[Data excerpts]
•••

(** A small network: input node 1, weights 3, node 4, neurons 5, output
    node 2, held by the graph 0. *)
Definition net_nodes : gmap ref GraphNode :=
  <[1%nat := mkNode [] [3%nat]]>
  (<[4%nat := mkNode [3%nat] [5%nat]]>
  (<[2%nat := mkNode [5%nat] []]> ∅)).

Definition lif_module : GraphModuleObj :=
  mkModule LIFNeuronWithSynsRealValue [4%nat] [2%nat] "spiking"
    (LIFFields [(5 # 2)%Q; (7 # 2)%Q; (6 # 5)%Q] (Some (1 # 1000)%Q)).

Definition net_modules : gmap ref GraphModuleObj :=
  <[0%nat := mkModule GraphModule [1%nat] [2%nat] "net" PlainFields]>
  (<[3%nat := mkModule LinearWeights [1%nat] [4%nat] "weights" PlainFields]>
  (<[5%nat := lif_module]> ∅)).

Definition net : Heap := mkHeap net_nodes net_modules.

(** The same network with the weights wired directly to the output. *)
Definition bad_net : Heap :=
  mkHeap (<[2%nat := mkNode [3%nat] []]> net_nodes) net_modules.

Definition rules : list DesignRule := xylo_drc repr_node repr_module.

(** A rule that fails with a plain [ValueError], like the check of
    [MyGraphModule.__post_init__]. *)
Definition param_check : DesignRule :=
  mkRule "param_check"
    (λ _ _, Raise (mkExc ValueError [PyStr "param1 must be > param2"])).

Definition start (h : Heap) : World := mkWorld h [].



End Examples.

(** Example Units: a rate unit of [N] channels with an accumulating state
    [x] and a generator key [rng_key] in its state, and a stack that holds
    one rate unit as a sub-unit. *)
Module UnitExamples.
Import Functional.
Local Open Scope Q_scope.

Definition rate_tree (shape : list nat) : UnitTree :=
  let N := hd 0%nat shape in
  let params : gmap string Value := {[ "tau" := Array (replicate N (1 # 50)) ]} in
  let st : gmap string Value :=
    <[ "x" := Array (replicate N 0) ]> {[ "rng_key" := Array [0; 42] ]} in
  mkUnit shape params st {[ "dt" := Scalar (1 # 1000) ]} params st [].

Definition get_array (m : gmap string Value) (n : string) : list Q :=
  match m !! n with
  | Some (Array l) => l
  | _ => []
  end.

(** The state after each time step: the state before plus the input row. *)
Fixpoint accumulate (x : list Q) (input : Series) : Series * list Q :=
  match input with
  | [] => ([], x)
  | row :: rest =>
      let x' := zip_with Qplus x row in
      let '(out, xf) := accumulate x' rest in
      (x' :: out, xf)
  end.

(** The key is advanced by a fixed function of the key alone. *)
Definition advance_key (k : list Q) : list Q := map (λ q, q * 3 + 1) k.

Definition rate_dynamics (t : UnitTree) (input : Series)
    : Series * Bundle * Bundle :=
  let '(out, xf) := accumulate (get_array (u_state t) "x") input in
  (out,
   <[ ["x"] := Array xf ]>
     {[ ["rng_key"] := Array (advance_key (get_array (u_state t) "rng_key")) ]},
   ∅).

Definition rate_class : UnitClass := mkClass "Rate" rate_tree rate_dynamics.

Definition stack_tree (shape : list nat) : UnitTree :=
  mkUnit shape ∅ ∅ ∅ ∅ ∅ [("0_rate", rate_tree shape)].

Definition stack_dynamics (t : UnitTree) (input : Series)
    : Series * Bundle * Bundle :=
  match u_subs t with
  | (k, su) :: _ =>
      let '(out, ns, rec) := rate_dynamics su input in
      (out, kmap (cons k) ns, kmap (cons k) rec)
  | [] => (input, ∅, ∅)
  end.

Definition stack_class : UnitClass := mkClass "Stack" stack_tree stack_dynamics.

Definition input0 : Series := [[1; 2; 0]; [1 # 2; 0; 3]].

(** A bundle that sets the state [x] of the sub-unit of the stack. *)
Definition bundle0 : Bundle := {[ ["0_rate"; "x"] := Array [1; 1; 1] ]}.

Definition rate_unit : Unit := mkU rate_class (rate_tree [3%nat]).

(** A stack whose values are no longer those of its constructor. *)
Definition stack_unit : Unit :=
  mkU stack_class
    (set_attrs (λ p, ({[ ["0_rate"; "x"] := Array [5; 0; 2 # 3];
                         ["0_rate"; "tau"] := Array [1; 1; 1] ]} : Bundle) !! p)
       (stack_tree [3%nat])).

(** [mod = RateJax(3)] of the notebook, and the stack, in one world. *)
Definition world0 : World :=
  mkWorld (<[ 0%nat := rate_unit ]> {[ 1%nat := stack_unit ]}) 2024.

End UnitExamples.

(** ** What the design rules ask of a graph *)

Module GraphSpec.
Import Graph.

(** The object [m] is a module of the heap and an instance of [cls]. *)
Definition is_instance (h : Heap) (cls : PyClass) (m : ref) : Prop :=
  ∃ o, modules h !! m = Some o ∧ issubclass (mod_class o) cls = true.

(** Every source module of node [n] is an instance of [cls]. *)
Definition node_sources_are (h : Heap) (cls : PyClass) (n : ref) : Prop :=
  ∃ nd, nodes h !! n = Some nd ∧ Forall (is_instance h cls) (source_modules nd).

(** Every sink module of node [n] is an instance of [cls]. *)
Definition node_sinks_are (h : Heap) (cls : PyClass) (n : ref) : Prop :=
  ∃ nd, nodes h !! n = Some nd ∧ Forall (is_instance h cls) (sink_modules nd).

(** "All output nodes must have a source that is a neuron." *)
Definition outputs_from_neurons (h : Heap) (g : GraphModuleObj) : Prop :=
  Forall (node_sources_are h GenericNeurons) (output_nodes g).

(** "The first module after the input must be a set of weights." *)
Definition inputs_to_weights (h : Heap) (g : GraphModuleObj) : Prop :=
  Forall (node_sinks_are h LinearWeights) (input_nodes g).

(** The objects that the rules visit are in the heap: the output nodes of
    the graph with their source modules, its input nodes with their sink
    modules.  Every graph built in Python is closed in this sense. *)
Definition closed_graph (h : Heap) (g : GraphModuleObj) : Prop :=
  Forall (node_sources_are h GraphModule) (output_nodes g)
  ∧ Forall (node_sinks_are h GraphModule) (input_nodes g).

•••

# PROBLEM REQUIREMENTS
Copy every entry exactly. Leave nothing out.

# SOLUTION TO THE PROBLEM
(** A small network: input node 1, weights 3, node 4, neurons 5, output
    node 2, held by the graph 0. *)
Definition net_nodes : gmap ref GraphNode :=
  <[1%nat := mkNode [] [3%nat]]>
  (<[4%nat := mkNode [3%nat] [5%nat]]>
  (<[2%nat := mkNode [5%nat] []]> ∅)).

Definition lif_module : GraphModuleObj :=
  mkModule LIFNeuronWithSynsRealValue [4%nat] [2%nat] "spiking"
    (LIFFields [(5 # 2)%Q; (7 # 2)%Q; (6 # 5)%Q] (Some (1 # 1000)%Q)).

Definition net_modules : gmap ref GraphModuleObj :=
  <[0%nat := mkModule GraphModule [1%nat] [2%nat] "net" PlainFields]>
  (<[3%nat := mkModule LinearWeights [1%nat] [4%nat] "weights" PlainFields]>
  (<[5%nat := lif_module]> ∅)).

Definition net : Heap := mkHeap net_nodes net_modules.

(** The same network with the weights wired directly to the output. *)
Definition bad_net : Heap :=
  mkHeap (<[2%nat := mkNode [3%nat] []]> net_nodes) net_modules.

Definition rules : list DesignRule := xylo_drc repr_node repr_module.

(** A rule that fails with a plain [ValueError], like the check of
    [MyGraphModule.__post_init__]. *)
Definition param_check : DesignRule :=
  mkRule "param_check"
    (λ _ _, Raise (mkExc ValueError [PyStr "param1 must be > param2"])).

Definition start (h : Heap) : World := mkWorld h [].



End Examples.

(** Example Units: a rate unit of [N] channels with an accumulating state
    [x] and a generator key [rng_key] in its state, and a stack that holds
    one rate unit as a sub-unit. *)
Module UnitExamples.
Import Functional.
Local Open Scope Q_scope.

Definition rate_tree (shape : list nat) : UnitTree :=
  let N := hd 0%nat shape in
  let params : gmap string Value := {[ "tau" := Array (replicate N (1 # 50)) ]} in
  let st : gmap string Value :=
    <[ "x" := Array (replicate N 0) ]> {[ "rng_key" := Array [0; 42] ]} in
  mkUnit shape params st {[ "dt" := Scalar (1 # 1000) ]} params st [].

Definition get_array (m : gmap string Value) (n : string) : list Q :=
  match m !! n with
  | Some (Array l) => l
  | _ => []
  end.

(** The state after each time step: the state before plus the input row. *)
Fixpoint accumulate (x : list Q) (input : Series) : Series * list Q :=
  match input with
  | [] => ([], x)
  | row :: rest =>
      let x' := zip_with Qplus x row in
      let '(out, xf) := accumulate x' rest in
      (x' :: out, xf)
  end.

(** The key is advanced by a fixed function of the key alone. *)
Definition advance_key (k : list Q) : list Q := map (λ q, q * 3 + 1) k.

Definition rate_dynamics (t : UnitTree) (input : Series)
    : Series * Bundle * Bundle :=
  let '(out, xf) := accumulate (get_array (u_state t) "x") input in
  (out,
   <[ ["x"] := Array xf ]>
     {[ ["rng_key"] := Array (advance_key (get_array (u_state t) "rng_key")) ]},
   ∅).

Definition rate_class : UnitClass := mkClass "Rate" rate_tree rate_dynamics.

Definition stack_tree (shape : list nat) : UnitTree :=
  mkUnit shape ∅ ∅ ∅ ∅ ∅ [("0_rate", rate_tree shape)].

Definition stack_dynamics (t : UnitTree) (input : Series)
    : Series * Bundle * Bundle :=
  match u_subs t with
  | (k, su) :: _ =>
      let '(out, ns, rec) := rate_dynamics su input in
      (out, kmap (cons k) ns, kmap (cons k) rec)
  | [] => (input, ∅, ∅)
  end.

Definition stack_class : UnitClass := mkClass "Stack" stack_tree stack_dynamics.

Definition input0 : Series := [[1; 2; 0]; [1 # 2; 0; 3]].

(** A bundle that sets the state [x] of the sub-unit of the stack. *)
Definition bundle0 : Bundle := {[ ["0_rate"; "x"] := Array [1; 1; 1] ]}.

Definition rate_unit : Unit := mkU rate_class (rate_tree [3%nat]).

(** A stack whose values are no longer those of its constructor. *)
Definition stack_unit : Unit :=
  mkU stack_class
    (set_attrs (λ p, ({[ ["0_rate"; "x"] := Array [5; 0; 2 # 3];
                         ["0_rate"; "tau"] := Array [1; 1; 1] ]} : Bundle) !! p)
       (stack_tree [3%nat])).

(** [mod = RateJax(3)] of the notebook, and the stack, in one world. *)
Definition world0 : World :=
  mkWorld (<[ 0%nat := rate_unit ]> {[ 1%nat := stack_unit ]}) 2024.

End UnitExamples.

(** ** What the design rules ask of a graph *)

Module GraphSpec.
Import Graph.

(** The object [m] is a module of the heap and an instance of [cls]. *)
Definition is_instance (h : Heap) (cls : PyClass) (m : ref) : Prop :=
  ∃ o, modules h !! m = Some o ∧ issubclass (mod_class o) cls = true.

(** Every source module of node [n] is an instance of [cls]. *)
Definition node_sources_are (h : Heap) (cls : PyClass) (n : ref) : Prop :=
  ∃ nd, nodes h !! n = Some nd ∧ Forall (is_instance h cls) (source_modules nd).

(** Every sink module of node [n] is an instance of [cls]. *)
Definition node_sinks_are (h : Heap) (cls : PyClass) (n : ref) : Prop :=
  ∃ nd, nodes h !! n = Some nd ∧ Forall (is_instance h cls) (sink_modules nd).

(** "All output nodes must have a source that is a neuron." *)
Definition outputs_from_neurons (h : Heap) (g : GraphModuleObj) : Prop :=
  Forall (node_sources_are h GenericNeurons) (output_nodes g).

(** "The first module after the input must be a set of weights." *)
Definition inputs_to_weights (h : Heap) (g : GraphModuleObj) : Prop :=
  Forall (node_sinks_are h LinearWeights) (input_nodes g).

(** The objects that the rules visit are in the heap: the output nodes of
    the graph with their source modules, its input nodes with their sink
    modules.  Every graph built in Python is closed in this sense. *)
Definition closed_graph (h : Heap) (g : GraphModuleObj) : Prop :=
  Forall (node_sources_are h GraphModule) (output_nodes g)
  ∧ Forall (node_sinks_are h GraphModule) (input_nodes g).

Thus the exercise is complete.